• _SUPPLIED ENTRIES_
Lemma load_absent_player_default_witness :
  load_player 42
    {| rng := tape []; file := Document [mkEntry 7 120 25 "Minnow"] |} =
  (Return {| Player.user_id := 42; Player.money := 0;
             Player.level := 0; Player.league := "" |},
   {| rng := tape []; file := Document [mkEntry 7 120 25 "Minnow"] |}).
Proof.
  apply (load_absent_player_default
           {| rng := tape []; file := Document [mkEntry 7 120 25 "Minnow"] |} 42).
  reflexivity.
Defined.

(** C4, as the claim has it, fails on the empty ledger: the loaded league
    is not "Unranked". *)
Lemma load_absent_player_not_unranked :
  has_player 42 (Document []) = false
  /\ ~ option_map Player.league
         (returned (load_player 42 {| rng := tape []; file := Document [] |}))
       = Some "Unranked".
Proof.
  split; [reflexivity |].
  cbn. intros H. discriminate H.
Qed.

(** * Ledger administration *)

Lemma reset_fisher_run (player_tag : Z) (state : string) (w : World) :
  reset_fisher player_tag state w =
  match file w with
  | Document stats =>
      match reset_loop player_tag state stats with
      | Some stats' =>
          (Return (Some true), {| rng := rng w; file := Document stats' |})
      | None => (Return None, w)
      end
  | Absent | Garbage => (Return None, w)
  end.
Proof.
  unfold reset_fisher, try_except, bind, json_load, json_dump, put_file,
    get_file, raise, ret.
  cbn. destruct (file w) as [| | stats]; try reflexivity.
  destruct (reset_loop player_tag state stats); reflexivity.
Qed.

Lemma reset_loop_unknown_player (player_tag : Z) (state : string)
    (stats : list Entry) :
  Player.find_user player_tag stats = None ->
  reset_loop player_tag state stats = None.
Proof.
  induction stats as [| user rest IH]; intros Hfind; [reflexivity |].
  cbn in *. destruct (j_user_id user =? player_tag); [discriminate |].
  rewrite (IH Hfind). reflexivity.
Qed.

Lemma reset_loop_invalid_state (player_tag : Z) (state : string)
    (stats : list Entry) :
  valid_state state = false ->
  reset_loop player_tag state stats = None.
Proof.
  unfold valid_state. intros Hstate.
  apply orb_false_iff in Hstate as [Hstate Hlevels].
  apply orb_false_iff in Hstate as [Hmoney Hlevel].
  induction stats as [| user rest IH]; [reflexivity |].
  cbn. rewrite Hmoney, Hlevel, Hlevels, IH.
  destruct (j_user_id user =? player_tag); reflexivity.
Qed.

Lemma reset_loop_level (player_tag : Z) (stats : list Entry) (user : Entry) :
  Player.find_user player_tag stats = Some user ->
  exists stats',
    reset_loop player_tag "level" stats = Some stats'
    /\ Player.find_user player_tag stats' =
       Some {| j_user_id := j_user_id user; j_money := j_money user;
               j_level := 0; j_league := j_league user |}.
Proof.
  induction stats as [| head rest IH]; intros Hfind; [discriminate |].
  cbn in Hfind. cbn [reset_loop].
  destruct (j_user_id head =? player_tag) eqn:Hid.
  - injection Hfind as ->. eexists. split; [reflexivity |].
    cbn. rewrite Hid. reflexivity.
  - destruct (IH Hfind) as (stats' & Hloop & Hstored).
    exists (head :: stats'). rewrite Hloop. split; [reflexivity |].
    cbn. rewrite Hid. exact Hstored.
Qed.

(** C6, as the code has it. [reset_fisher] has one failure result, [None]:
    it returns it, and writes nothing, for a player the ledger does not
    hold, whatever the field, and for a field name that is none of "money",
    "level" and "levels" in any letter case, whoever the player. *)
Theorem reset_fisher_failure (w : World) (player_tag : Z) (state : string) :
  (has_player player_tag (file w) = false ->
   reset_fisher player_tag state w = (Return None, w))
  /\ (valid_state state = false ->
      reset_fisher player_tag state w = (Return None, w)).
Proof.
  rewrite reset_fisher_run. unfold has_player.
  split; intros H; destruct (file w) as [| | stats]; try reflexivity.
  - destruct (Player.find_user player_tag stats) eqn:Hfind; [discriminate |].
    rewrite (reset_loop_unknown_player _ state _ Hfind). reflexivity.
  - rewrite (reset_loop_invalid_state player_tag _ stats H). reflexivity.
Qed.

Lemma reset_fisher_failure_witness :
  reset_fisher 1 "money"
    {| rng := tape []; file := Document [mkEntry 7 120 25 "Minnow"] |} =
  (Return None,
   {| rng := tape []; file := Document [mkEntry 7 120 25 "Minnow"] |})
  /\ reset_fisher 7 "xyz"
       {| rng := tape []; file := Document [mkEntry 7 120 25 "Minnow"] |} =
     (Return None,
      {| rng := tape []; file := Document [mkEntry 7 120 25 "Minnow"] |}).
Proof.
  split.
  - apply (proj1 (reset_fisher_failure
                    {| rng := tape [];
                       file := Document [mkEntry 7 120 25 "Minnow"] |}
                    1 "money")).
    reflexivity.
  - apply (proj2 (reset_fisher_failure
                    {| rng := tape [];
                       file := Document [mkEntry 7 120 25 "Minnow"] |}
                    7 "xyz")).
    reflexivity.
Defined.

(** C6, as the claim has it, fails: with player 7 in the ledger and player
    1 not, the reset of "money" for 1 and the reset of "xyz" for 7 return
    the same value, so the two failures are not told apart. *)
Lemma reset_fisher_failures_coincide :
  has_player 1 (Document [mkEntry 7 120 25 "Minnow"]) = false
  /\ has_player 7 (Document [mkEntry 7 120 25 "Minnow"]) = true
  /\ ~ fst (reset_fisher 1 "money"
              {| rng := tape [];
                 file := Document [mkEntry 7 120 25 "Minnow"] |})
       <> fst (reset_fisher 7 "xyz"
                 {| rng := tape [];
                    file := Document [mkEntry 7 120 25 "Minnow"] |}).
Proof.
  repeat split. intros Hdiff. apply Hdiff. reflexivity.
Qed.

(** C2, on the code. Resetting the level of a player the ledger holds
    succeeds and stores level 0 with the league the record had before: the
    league is not recomputed. *)
Theorem reset_level_keeps_league (g : nat -> Z) (player_tag : Z)
    (stats : list Entry) (user : Entry) :
  Player.find_user player_tag stats = Some user ->
  exists stats',
    reset_fisher player_tag "level" {| rng := g; file := Document stats |} =
    (Return (Some true), {| rng := g; file := Document stats' |})
    /\ Player.find_user player_tag stats' =
       Some {| j_user_id := j_user_id user; j_money := j_money user;
               j_level := 0; j_league := j_league user |}.
Proof.
  intros Hfind.
  destruct (reset_loop_level player_tag stats user Hfind)
    as (stats' & Hloop & Hstored).
  exists stats'. rewrite reset_fisher_run. cbn. rewrite Hloop.
  split; [reflexivity | exact Hstored].
Qed.

Lemma reset_level_keeps_league_witness :
  exists stats',
    reset_fisher 7 "level"
      {| rng := tape []; file := Document [mkEntry 7 120 25 "Minnow"] |} =
    (Return (Some true), {| rng := tape []; file := Document stats' |})
    /\ Player.find_user 7 stats' = Some (mkEntry 7 120 0 "Minnow").
Proof.
  apply (reset_level_keeps_league (tape []) 7
           [mkEntry 7 120 25 "Minnow"] (mkEntry 7 120 25 "Minnow")).
  reflexivity.
Defined.

(** The record that reset leaves behind: level 0 under the league
    "Minnow", where [level_check] gives "Unranked" to level 0. *)
Lemma reset_level_stale_league :
  reset_fisher 7 "level"
    {| rng := tape []; file := Document [mkEntry 7 120 25 "Minnow"] |} =
  (Return (Some true),
   {| rng := tape []; file := Document [mkEntry 7 120 0 "Minnow"] |})
  /\ rank_of 0 = "Unranked"
  /\ "Minnow" <> rank_of 0.
Proof.
  repeat split. cbn. intros H. discriminate H.
Qed.

Lemma delete_all_players_run (w : World) :
  delete_all_players w =
  match file w with
  | Document _ => (Return (Some true), {| rng := rng w; file := Document [] |})
  | Absent | Garbage => (Return None, w)
  end.
Proof.
  unfold delete_all_players, try_except, bind, json_load, json_dump, put_file,
    get_file, raise, ret.
  cbn. destruct (file w); reflexivity.
Qed.
(** * Scoring strategies and adaptive question selection

    A shallow embedding of the scoring-and-adaptive-difficulty core of the
    Filipino adaptive quiz application:

    - the scoring strategies module ([ScoringStrategy] and its subclasses,
      [ScoringStrategyFactory], [CompositeScoring]), which sits in
      [src/backend/src/controllers/authController.ts] from line 259 on;
    - the quiz controller's [selectAdaptiveQuestions], which sits in
      [src/backend/src/routes/quizRoutes.ts], lines 370-393.

    Modelling conventions.

    - A JavaScript [number] is an exact rational extended with [Infinity],
      [-Infinity] and [NaN].  Division by zero, arithmetic on the special
      values, comparisons with [NaN] and truthiness follow ECMAScript; the
      rounding of binary64 and the sign of zero are not modelled.
    - An optional field ([confidenceLevel?], [timeSpent?], [userPerformance?])
      is an [option]; [None] is [undefined].
    - Text built by a template literal is kept as the list of its parts:
      literal text, [${n}] and [n.toFixed(d)].  How the engine prints a number
      is not modelled; [render] turns the parts into a string for any given
      printer.
    - [Array.prototype.sort] with the comparator [() => Math.random() - 0.5]
      is a section variable of which only "permutes its array" is assumed.
    - The quiz controller's handlers ([startQuiz], [submitAnswer],
      [completeQuiz], [getSessionStatus]) take the fields of the request they
      read and the [activeSessions] map, and return the response with the
      map.  The values of [Math.random()], [Date.now()] and
      [generateSessionId()] come in as arguments; the loop of
      [generateMockQuestions] runs on fuel.
    - The strategies are given twice: as functions from a context to a
      result, and ([Runtime]) as computations on a store of objects and
      arrays that can also call [Math.random()].  The second form is proved
      to return what the first computes; what a call leaves in the store and
      whether it draws is stated on the second. *)

From Stdlib Require Import QArith Qcanon Qround Lqa.
From stdpp Require Import base numbers list strings pretty gmap.

Local Open Scope Z_scope.

(** ** JavaScript numbers *)

Module JS.

Inductive number : Type :=
| Num (q : Qc)
| Infinity
| NegInfinity
| NaN.

Definition ofZ (n : Z) : number := Num (Qc_of_Z n).

(** [n / d] for a literal such as [0.25]. *)
Definition ofFrac (n : Z) (d : positive) : number := Num (Q2Qc (n # d)).

(** Sign of a number that is not [NaN]; zero is taken as [+0]. *)
Definition sign (x : number) : comparison :=
  match x with
  | Num q => (q ?= 0)%Qc
  | Infinity => Gt
  | NegInfinity => Lt
  | NaN => Eq
  end.

Definition neg (x : number) : number :=
  match x with
  | Num q => Num (- q)%Qc
  | Infinity => NegInfinity
  | NegInfinity => Infinity
  | NaN => NaN
  end.

Definition add (x y : number) : number :=
  match x, y with
  | NaN, _ | _, NaN => NaN
  | Num a, Num b => Num (a + b)%Qc
  | Infinity, NegInfinity | NegInfinity, Infinity => NaN
  | Infinity, _ | _, Infinity => Infinity
  | NegInfinity, _ | _, NegInfinity => NegInfinity
  end.

Definition sub (x y : number) : number := add x (neg y).

(** The infinity carrying the product of two signs; [0 * Infinity] is [NaN]. *)
Definition signedInfinity (s t : comparison) : number :=
  match s, t with
  | Eq, _ | _, Eq => NaN
  | Gt, Gt | Lt, Lt => Infinity
  | Gt, Lt | Lt, Gt => NegInfinity
  end.

Definition mul (x y : number) : number :=
  match x, y with
  | NaN, _ | _, NaN => NaN
  | Num a, Num b => Num (a * b)%Qc
  | _, _ => signedInfinity (sign x) (sign y)
  end.

(** Sign of a divisor: a zero divisor is [+0]. *)
Definition divisorSign (x : number) : comparison :=
  match sign x with Lt => Lt | _ => Gt end.

Definition div (x y : number) : number :=
  match x, y with
  | NaN, _ | _, NaN => NaN
  | Num a, Num b =>
      if decide (b = 0%Qc)
      then signedInfinity (sign x) Gt
      else Num (a / b)%Qc
  | Num _, _ => Num 0%Qc
  | _, Num _ => signedInfinity (sign x) (divisorSign y)
  | _, _ => NaN
  end.

(** [x < y]; every comparison with [NaN] is false. *)
Definition ltb (x y : number) : bool :=
  match x, y with
  | NaN, _ | _, NaN => false
  | Num a, Num b => match (a ?= b)%Qc with Lt => true | _ => false end
  | _, NegInfinity => false
  | NegInfinity, _ => true
  | Infinity, _ => false
  | _, Infinity => true
  end.

(** [x <= y]. *)
Definition leb (x y : number) : bool :=
  match x, y with
  | NaN, _ | _, NaN => false
  | Num a, Num b => match (a ?= b)%Qc with Gt => false | _ => true end
  | NegInfinity, _ => true
  | _, Infinity => true
  | _, NegInfinity => false
  | Infinity, _ => false
  end.

Definition gtb (x y : number) : bool := ltb y x.
Definition geb (x y : number) : bool := leb y x.

(** [Math.min], [Math.max] and [Math.abs]. *)
Definition min (x y : number) : number :=
  match x, y with
  | NaN, _ | _, NaN => NaN
  | _, _ => if leb x y then x else y
  end.

Definition max (x y : number) : number :=
  match x, y with
  | NaN, _ | _, NaN => NaN
  | _, _ => if leb x y then y else x
  end.

Definition abs (x : number) : number :=
  match x with
  | Num q => match (q ?= 0)%Qc with Lt => Num (- q)%Qc | _ => x end
  | NegInfinity => Infinity
  | _ => x
  end.

(** [x === y]; [NaN] is not equal to itself. *)
Definition eqb (x y : number) : bool :=
  match x, y with
  | Num a, Num b => Qeq_bool a b
  | Infinity, Infinity | NegInfinity, NegInfinity => true
  | _, _ => false
  end.

(** Finite numbers: the ordinary rationals among the numbers. *)
Definition finite (x : number) : Prop := exists a, x = Num a.

(** ToBoolean on a number: [0] and [NaN] are falsy. *)
Definition truthy (x : number) : bool :=
  match x with
  | Num q => if decide (q = 0%Qc) then false else true
  | NaN => false
  | _ => true
  end.

(** [o || d] where [o] is an optional number. *)
Definition orElse (o : option number) (d : number) : number :=
  match o with
  | Some x => if truthy x then x else d
  | None => d
  end.

(** ToIntegerOrInfinity followed by the clamping of a relative index into
    [0 .. len], as [Array.prototype.slice] does with each of its arguments. *)
Definition relativeIndex (x : number) (len : nat) : nat :=
  match x with
  | NaN => 0%nat
  | Infinity => len
  | NegInfinity => 0%nat
  | Num q =>
      let i := Z.quot (Qnum q) (Zpos (Qden q)) in
      if Z.ltb i 0
      then Z.to_nat (Z.max (Z.of_nat len + i) 0)
      else Z.to_nat (Z.min i (Z.of_nat len))
  end.
(** What the decoder computes: [lead_ones b] little-endian bytes, then the value
    bits of the first byte [b] above them. *)
Definition varuint_decode_spec (input : slice) : IResult Z :=
  match sl_data input with
  | [] => Err (NomError input Eof)
  | b :: l =>
      let k := lead_ones b in
      if decide (k ≤ length l)%nat then
        Ok (advance (1 + Z.of_nat k) input,
            from_le_bytes (take k l) + Z.shiftl (varuint_high b) (8 * Z.of_nat k))
      else Err (NomError input Eof)
  end.

(** The number of extra bytes the encoder writes: the least [k] with
    [v < 2 ^ (7 + 7 k)], and 8 when there is none. *)
Definition varuint_extra (v : Z) : nat :=
  if decide (v < 2 ^ 7) then 0 else if decide (v < 2 ^ 14) then 1
  else if decide (v < 2 ^ 21) then 2 else if decide (v < 2 ^ 28) then 3
  else if decide (v < 2 ^ 35) then 4 else if decide (v < 2 ^ 42) then 5
  else if decide (v < 2 ^ 49) then 6 else if decide (v < 2 ^ 56) then 7 else 8.

(** [k] leading one bits. *)
Definition lead_mask (k : nat) : Z := 256 - 2 ^ (8 - Z.of_nat k).

Definition varuint_encode_spec (v : Z) : bytes :=
  let k := varuint_extra v in
  (lead_mask k + v / 2 ^ (8 * Z.of_nat k)) :: to_le_bytes k v.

• _TASK GOAL_
Using the material above, transcribe exactly the lines from the line with "Definition div (x" to the line with "Definition eqb (x"; both count, and nothing else goes in.

• _EXERCISE SOLUTION_
Definition div (x y : number) : number :=
  match x, y with
  | NaN, _ | _, NaN => NaN
  | Num a, Num b =>
      if decide (b = 0%Qc)
      then signedInfinity (sign x) Gt
      else Num (a / b)%Qc
  | Num _, _ => Num 0%Qc
  | _, Num _ => signedInfinity (sign x) (divisorSign y)
  | _, _ => NaN
  end.

(** [x < y]; every comparison with [NaN] is false. *)
Definition ltb (x y : number) : bool :=
  match x, y with
  | NaN, _ | _, NaN => false
  | Num a, Num b => match (a ?= b)%Qc with Lt => true | _ => false end
  | _, NegInfinity => false
  | NegInfinity, _ => true
  | Infinity, _ => false
  | _, Infinity => true
  end.

(** [x <= y]. *)
Definition leb (x y : number) : bool :=
  match x, y with
  | NaN, _ | _, NaN => false
  | Num a, Num b => match (a ?= b)%Qc with Gt => false | _ => true end
  | NegInfinity, _ => true
  | _, Infinity => true
  | _, NegInfinity => false
  | Infinity, _ => false
  end.

Definition gtb (x y : number) : bool := ltb y x.
Definition geb (x y : number) : bool := leb y x.

(** [Math.min], [Math.max] and [Math.abs]. *)
Definition min (x y : number) : number :=
  match x, y with
  | NaN, _ | _, NaN => NaN
  | _, _ => if leb x y then x else y
  end.

Definition max (x y : number) : number :=
  match x, y with
  | NaN, _ | _, NaN => NaN
  | _, _ => if leb x y then y else x
  end.

Definition abs (x : number) : number :=
  match x with
  | Num q => match (q ?= 0)%Qc with Lt => Num (- q)%Qc | _ => x end
  | NegInfinity => Infinity
  | _ => x
  end.

(** [x === y]; [NaN] is not equal to itself. *)
Definition eqb (x y : number) : bool :=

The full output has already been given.